How does one validate that x is in fact meaningful, or more meaningful than y? If meaning is going to carry a justificatory load in weighty personal and political deliberation, we can’t just wave our hands about it. Intellectual virtue requires care. We need to get started on measuring meaning.Here is a classic example of the ignoratio elenchi or category mistake. For Wilkinson, the only form that “intellectual virtue” can take is quantification, measurement, the reduction of experience to numerical value. But is this claim quantifiable? Or is it an appeal to meaning—the assertion that measurement is more valuable than any other method of evaluating an experience? On what basis, though?

What such thinking represents is the imperialism of science. I couldn’t resist the phrase, but in truth, real scientists are far more modest in their claims than their unscientific cheerleaders.

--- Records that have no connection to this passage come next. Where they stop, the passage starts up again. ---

Lemma text_field code (field : option (list Z)) o :
  option_ code field Value_text = Ok o → 0 < code < 2 ^ 16 → option_ok o ∧ view_options [o] = owed_option code field id.
Proof.
  intros H Hc. apply (option_field _ _ _ id _ H Hc). intros x v Hv. by apply Value_new_ok in Hv.
Qed.
Lemma custom_field code field o :
  option_ code field Value_custom = Ok o → 0 < code < 2 ^ 16 →
  option_ok o ∧ view_options [o] = owed_option code field (λ c, le_bytes 4 (cb_pen c) ++ cb_data c).
Proof. intros H Hc. apply (option_field _ _ _ _ _ H Hc). intros x v Hv. apply Value_new_ok in Hv; done. Qed.
Lemma verdict_field code field o :
  option_ code field Value_verdict = Ok o → 0 < code < 2 ^ 16 →
  option_ok o ∧ view_options [o] = owed_option code field (λ v, vd_kind v :: vd_data v).
Proof. intros H Hc. apply (option_field _ _ _ _ _ H Hc). intros x v Hv. apply Value_new_ok in Hv; done. Qed.
Lemma integer_field {T} code (field : option T) inline :
  0 < code < 2 ^ 16 → (∀ x, Inline_len (inline x) = Z.of_nat (length (Inline_as_slice (inline x)))) →
  (∀ x, Inline_len (inline x) ≤ 8) →
  option_ok (integer_option code field inline)
  ∧ view_options [integer_option code field inline] = owed_option code field (λ x, Inline_as_slice (inline x)).
Proof.
  intros Hc Hi H8. destruct field as [x|]; [|done]. split.
  - split; [done|]. split; cbn; unfold value_bytes; cbn; rewrite ?app_nil_r; [done|]. specialize (H8 x). unfold u16_max. lia.
  - unfold view_options, value_bytes. simpl. by rewrite app_nil_r.
Qed.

Since science is, as Michael Oakeshott said, “the attempt to conceive of the world under the category of quantity,” real scientists confine themselves to quantification and what claims quantification can support.[1] But quantification cannot support all claims: “ye shall be a peculiar treasure unto me above all people”; “ ’Twere profanation of our joys/ To tell the laity our love”; “In the second century of the Christian Aera, the empire of Rome comprehended the fairest part of the earth, and the most civilized portion of mankind.”

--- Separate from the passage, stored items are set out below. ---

(* ===== verification/Recorder.v ===== *)
(** * One recording sink

    Models [datad/crates/recorder/src/lib.rs]: pcapng blocks appended to a recording ring through
    a staging buffer, flushed to the device in whole sectors and found again by position. An
    operation that borrows the staging buffer takes it and answers it with the sink. *)
From Stdlib Require Import String Ascii.
From S2P Require Import Prelude Layout Shared WireTap Pcapng CaptureRing CaptureSuperblock.

Definition MAX_INTERFACES : nat := 8.
Definition MAX_INTERFACE_NAME : nat := 16.
Definition TAIL_RESERVE : Z := 2 * SECTOR_SIZE.
Definition ANNOTATION_VERSION : Z := 3.
Definition ANNOTATION_LEN : nat := 24.
Definition ANNOTATION_VERDICT_FORWARDED : Z := 0.
Definition ANNOTATION_VERDICT_DROPPED : Z := 1.
Definition ANNOTATION_VERDICT_REVOKED : Z := 2.
Definition ANNOTATION_AT_VERSION : nat := 0.
Definition ANNOTATION_AT_VERDICT : nat := 1.
Definition ANNOTATION_AT_DROP_REASON : nat := 2.
Definition ANNOTATION_AT_INTERFACE : nat := 3.
Definition ANNOTATION_AT_DIRECTION : nat := 4.
Definition ANNOTATION_AT_CLASSIFICATION : nat := 5.
Definition ANNOTATION_AT_EVENT : nat := 6.
Definition ANNOTATION_AT_FLOW_STATE : nat := 7.
Definition ANNOTATION_AT_GENERATION : nat := 8.
Definition ANNOTATION_AT_FLOW_SLOT : nat := 12.
Definition ANNOTATION_AT_FLOW_GENERATION : nat := 16.
Definition ANNOTATION_AT_RULE : nat := 20.
Definition FLAGS_INBOUND : Z := 1.
Definition FLAGS_OUTBOUND : Z := 2.
Definition VERDICT_KIND : Z := 0xFF.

Indeed, the opposition of quantification to meaning belongs to meaning, because it cannot be quantified. Wilkinson may boggle at meaning for as long as he wishes, but he cannot do without the concept. In his insistence that “we should try to quantify” all things, he is otherwise engaged in what Viktor Frankl famously called “man’s search for meaning.”

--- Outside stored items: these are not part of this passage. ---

Lemma write_interfaces_lands config s at_ index remaining total P written_ staging :
  prologue_len_loop config index remaining total = Ok P → sk_snap_len s = sg_snap_len config → sk_interfaces s = sg_interfaces config →
  0 ≤ at_ → 0 ≤ written_ → Z.of_nat (length staging) ≤ u64_max →
  at_ + written_ + bytes_of (interface_blocks (sk_snap_len s) (sk_interfaces s) index remaining) ≤ Z.of_nat (length staging) →
  ∃ n staging', write_interfaces s at_ index remaining written_ staging = (Ok n, staging').
Proof.
  intros H Hsn Hif Ha. revert index total written_ staging H. induction remaining as [|remaining IH]; intros index total written_ staging H Hw Hs Hfit.
  - by do 2 eexists.
  - cbn [prologue_len_loop] in H. cbn [write_interfaces]. apply result_bind_Ok in H as (n & Hn & H). destruct (_ <? _); [done|].
    rewrite interface_blocks_cons in Hfit. pose proof (bytes_of_pos (interface_blocks (sk_snap_len s) (sk_interfaces s) (S index) remaining)) as Hpos.
    rewrite Hsn, Hif in *. set (name := default EMPTY_NAME (sg_interfaces config !! index)) in *.
    destruct (interface_description_len _) as [k|] eqn:Ek; [|done]. apply interface_lands in Ek.
    destruct (write_tail_lands _ _ staging (at_ + written_) Ek ltac:(lia) Hs ltac:(lia)) as (m & st & E). rewrite E.
    pose proof (write_tail_spec _ _ staging (at_ + written_) (writes_interface (sg_snap_len config) name) ltac:(lia) Hs) as Hspec.
    rewrite E in Hspec. destruct Hspec as (_ & -> & _ & ->).
    eapply IH; [exact H|lia|rewrite length_splice by lia; lia|rewrite length_splice by lia; lia].
Qed.

(** Given the room, the prologue is written. *)
Lemma Sink_write_prologue_lands config s staging P :
  prologue_len config = Ok P → sk_snap_len s = sg_snap_len config → sk_interfaces s = sg_interfaces config →
  sk_interface_count s = sg_interface_count config → 0 ≤ sk_staged_len s → Z.of_nat (length staging) ≤ u64_max →
  sk_staged_len s + P ≤ Z.of_nat (length staging) → ∃ n w', Sink_write_prologue s staging = (Ok n, w').
Proof.
  intros HP Hsn Hif Hic Ha Hs Hfit. pose proof (prologue_len_blocks _ _ HP) as [EP _]. unfold prologue_blocks, bytes_of in EP. cbn [concat] in EP.
  rewrite length_app in EP. fold (interface_blocks (sg_snap_len config) (sg_interfaces config) 0 (sg_interface_count config)) in EP.
  unfold prologue_len in HP. destruct (_ <? _)%nat; [done|]. apply result_bind_Ok in HP as (t & Ht & HP).
  destruct (section_header_len prologue_header) as [k|] eqn:Ek; [|done]. apply header_lands in Ek.
  unfold Sink_write_prologue. cbv zeta.
  destruct (write_tail_lands _ _ staging (sk_staged_len s) Ek Ha Hs ltac:(lia)) as (m & st & E). rewrite E.
  pose proof (write_tail_spec _ _ staging (sk_staged_len s) writes_header Ha Hs) as Hspec. rewrite E in Hspec. destruct Hspec as (_ & -> & _ & ->).
  destruct (write_interfaces_lands config s (sk_staged_len s) 0 (sk_interface_count s) t P (Z.of_nat (length header_block))
    (splice staging (Z.to_nat (sk_staged_len s)) header_block)) as (n & st & ->); [by rewrite Hic|done|done|done|lia|rewrite length_splice; lia| |by do 2 eexists].
  rewrite length_splice by lia. rewrite Hsn, Hif, Hic. unfold bytes_of. lia.
Qed.

(** ** How long it can be *)
Lemma as_str_short name : (length (in_bytes name) ≤ MAX_INTERFACE_NAME)%nat → (length (InterfaceName_as_str name) ≤ MAX_INTERFACE_NAME)%nat.
Proof. intros H. unfold InterfaceName_as_str. destruct (_ && _); [|simpl; unfold MAX_INTERFACE_NAME; lia]. rewrite length_take. lia. Qed.

Lemma length_option_bytes code v :
  Z.of_nat (length (option_bytes code v)) = 4 + Z.of_nat (length (value_bytes v)) + padding_for (va_len v).
Proof. unfold option_bytes, value_bytes. rewrite !length_app, !length_le_bytes, !Nat2Z.inj_add, length_padding. lia. Qed.

Lemma interface_block_short snap_len name :
  (length (in_bytes name) ≤ MAX_INTERFACE_NAME)%nat → Z.of_nat (length (interface_block snap_len name)) ≤ 52.
Proof.
  intros H%as_str_short. unfold interface_block, interface_description_options, prologue_interface, Value_text, Value_new. cbn [id_name id_description id_speed option_].
  set (text := InterfaceName_as_str name) in *. cbn [Inline_len]. unfold MAX_INTERFACE_NAME in H.
  rewrite (proj2 (Z.ltb_ge _ _)) by (unfold u16_max; lia). cbn [result_bind]. rewrite length_block_of. unfold block_len, inner_bytes.
  unfold options_bytes. cbn [existsb is_some_b integer_option orb options_run bd_fixed bd_payload Body_fixed Payload_len payload_bytes].
  unfold interface_description_body. rewrite !length_app, !Nat2Z.inj_add, !length_option_bytes, !length_le_bytes. cbn [length Value_integer Value_EMPTY value_bytes va_len va_inline va_tail].
  unfold value_bytes, Value_integer, Value_EMPTY. cbn [va_len va_inline va_tail Inline_as_slice Inline_from_u8 Inline_len]. rewrite !length_app. cbn [length].
  change (padding 0) with (@nil Z). change (padding_for 0) with 0. change (padding_for 1) with 3. cbn [length].
  pose proof (padding_aligns (0 + Z.of_nat (length text))) as Ha. pose proof (padding_for_cases (0 + Z.of_nat (length text))) as Hc.
  change (Z.of_nat (length (padding (Z.of_nat 0)))) with 0. rewrite Z.add_0_l in *. set (k := padding_for _) in *. clearbody k text. Z.div_mod_to_equations. lia.
Qed.

Lemma interface_blocks_short snap_len interfaces index remaining :
  Forall (λ name, (length (in_bytes name) ≤ MAX_INTERFACE_NAME)%nat) interfaces →
  bytes_of (interface_blocks snap_len interfaces index remaining) ≤ 52 * Z.of_nat remaining.
Proof.
  intros H. revert index. induction remaining as [|remaining IH]; intros index; [done|]. rewrite interface_blocks_cons. specialize (IH (S index)).
  enough (Z.of_nat (length (interface_block snap_len (default EMPTY_NAME (interfaces !! index)))) ≤ 52) by lia. apply interface_block_short.
  destruct (interfaces !! index) as [name|] eqn:E; [exact (proj1 (Forall_lookup _ _) H index name E)|]. vm_compute. lia.
Qed.

Lemma prologue_short config P :
  Forall (λ name, (length (in_bytes name) ≤ MAX_INTERFACE_NAME)%nat) (sg_interfaces config) → prologue_len config = Ok P → P ≤ 1024.
Proof.
  intros H HP. pose proof (prologue_len_blocks _ _ HP) as [-> _]. unfold prologue_len in HP.
  destruct (Nat.ltb_spec MAX_INTERFACES (sg_interface_count config)); [done|]. unfold MAX_INTERFACES in *.
  pose proof (interface_blocks_short (sg_snap_len config) (sg_interfaces config) 0 (sg_interface_count config) H) as Hi.
  assert (Z.of_nat (length header_block) ≤ 256) as Hh by (vm_compute; done).
  unfold prologue_blocks, bytes_of in *. cbn [concat]. rewrite length_app. lia.
Qed.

Frankl sought to found psychotherapy on a human “will to meaning.” This was an explicit repudiation of Freudian and Adlerian psychoanalysis, which held on the contrary that either the “pleasure principle” (or will to pleasure) or the “will to power” (or the striving for superiority) are at bottom of human conduct. In Frankl’s view, the “striving to find a meaning in one’s life is the primary motivational force in man.” But what is meaning? Frankl explained:By declaring that man is responsible and must actualize the potential meaning of his life, I wish to stress that the true meaning of life is to be discovered in the world rather than within man or his own psyche, as though it were a closed system. I have termed this constitutive characteristic “the self-transcendence of human existence.” It denotes the fact that being human always points, and is directed, to something, or someone, other than oneself—be it a meaning to fulfill or another human being to encounter. The more one forgets himself—by giving himself to a cause to serve or another person to love—the more human he is and the more he actualizes himself.[2]Meaning lies outside the immediate experience (or verbal utterance), pries open the system, and connects it with something larger. It is public; it can be reproduced; it can be shared. It yields the conviction that discrete events are not random and accidental, but parts of a whole. It produces the will to science, without which the results of scientific experimentation would be what Wilkinson dismisses as “lumps in the rug.” It is the proof of human consciousness.

Wilkinson calls for a “new field of ‘meaning research,’ ” but the field has flourished for some time. For lack of a better name, it might be known as the humanities. Its empire has been scaled back, but it cannot be destroyed altogether without destroying the very basis of the almost religious belief in science’s sole and ultimate good.

[1] Michael Oakeshott, Experience and Its Modes (Cambridge: Cambridge University Press, 1933), p. 176.

[2] Viktor E. Frankl, Man’s Search for Meaning (1946), trans. Ilse Lasch (Boston: Beacon, 1959), p. 115.